3. Yes. We agree with the CA ruling that petitioner Lorenza, by affixing her signature to the
Deed of Sale on the space provided for witnesses, is deemed to have given her implied consent
to the contract of sale. Sale is a consensual contract that is perfected by mere consent, which
may either be express or implied. A wife’s consent to the husband’s disposition of conjugal
property does not always have to be explicit or set forth in any particular document, so long as it
is shown by acts of the wife that such consent or approval was indeed given. In the present
case, although it appears on the face of the deed of sale that Lorenza signed only as an
instrumental witness, circumstances leading to the execution of said document point to the fact
that Lorenza was fully aware of the sale of their conjugal property and consented to the sale.
Under the rules of evidence, it is presumed that a person takes ordinary care of his
concerns. Petitioners did not even attempt to overcome the aforementioned presumption as no
evidence was ever presented to show that Lorenza was in any way lacking in her mental
faculties and, hence, could not have fully understood the ramifications of signing the deed of
sale. Neither did petitioners present any evidence that Lorenza had been defrauded, forced,
intimidated or threatened either by her own husband or by respondent into affixing her signature
on the subject document.

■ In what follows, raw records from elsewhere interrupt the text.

Ltac norm_proj :=
  repeat match goal with
         | |- context [at_exit ?S] => proj_eq (at_exit) S
         | |- context [shm_id ?S] => proj_eq (shm_id) S
         | |- context [be_quiet ?S] => proj_eq (be_quiet) S
         | |- context [sink_output ?S] => proj_eq (sink_output) S
         | |- context [forksrv_pid ?S] => proj_eq (forksrv_pid) S
         | |- context [child_pid ?S] => proj_eq (child_pid) S
         | |- context [trace_bits ?S] => proj_eq (trace_bits) S
         | |- context [n_read ?S] => proj_eq (n_read) S
         | |- context [n_dup2 ?S] => proj_eq (n_dup2) S
         | |- context [shm ?S] => proj_eq (shm) S
         | |- context [log ?S] => proj_eq (log) S
         end.

Ltac simp_state :=
  simp_ctl; norm_proj;
  change (1 =? 0) with false; change (0 =? 0) with true;
  simp_ctl.

Ltac head_of t :=
  lazymatch t with
  | bind_result ?r _ => head_of r
  | _ => t
  end.

Ltac split_on b :=
  lazymatch b with
  | negb ?c => split_on c
  | andb ?c _ => split_on c
  | orb ?c _ => split_on c
  | Z.ltb ?x ?y => destruct (Z.ltb_spec x y)
  | Z.leb ?x ?y => destruct (Z.leb_spec x y)
  | Z.eqb ?x ?y => destruct (Z.eqb_spec x y)
  | _ => let E := fresh "E" in destruct b eqn:E
  end;
  try (exfalso; lia).

(** One step of the evaluation of a run: the computation at the head is
    reduced, or the condition it waits for is split. *)
Ltac step :=
  lazymatch goal with
  | |- ?P ?t =>
      let h := head_of t in
      lazymatch h with
      | (if ?b then _ else _) _ => split_on b; simp_state
      | deref_result ?o _ =>
          lazymatch o with
          | context [if ?b then _ else _] => split_on b; simp_state
          | count_bits _ _ _ =>
              rewrite count_bits_exact by (first [assumption | lia]);
              simp_state
          end
      | show_tuples ?m ?s =>
          lazymatch goal with
          | Hreg : is_region m ?raw = true |- _ =>
              rewrite (show_tuples_spec m s raw eq_refl Hreg) by lia
          end;
          simp_state
      | Continue _ _ => progress simp_state
      | Halt _ _ => progress simp_state
      | (fun _ => _) _ => progress (cbv beta; simp_state)
      end
  end.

If Lorenza had any objections over the conveyance of the disputed
property, she could have totally refrained from having any part in the execution of the deed of
sale. Instead, Lorenza even affixed her signature thereto.

Moreover, under Article 173, in relation to Article 166, both of the New Civil Code, which was
still in effect on January 11, 1988 when the deed in question was executed, the lack of marital
consent to the disposition of conjugal property does not make the contract void ab initio but
merely voidable. Said provisions of law provide:

Art. 166. Unless the wife has been declared a non compos mentis or a spendthrift, or is under
civil interdiction or is confined in a leprosarium, the husband cannot alienate or encumber any
real property of the conjugal property without the wife’s consent. If she refuses unreasonably to
give her consent, the court may compel her to grant the same.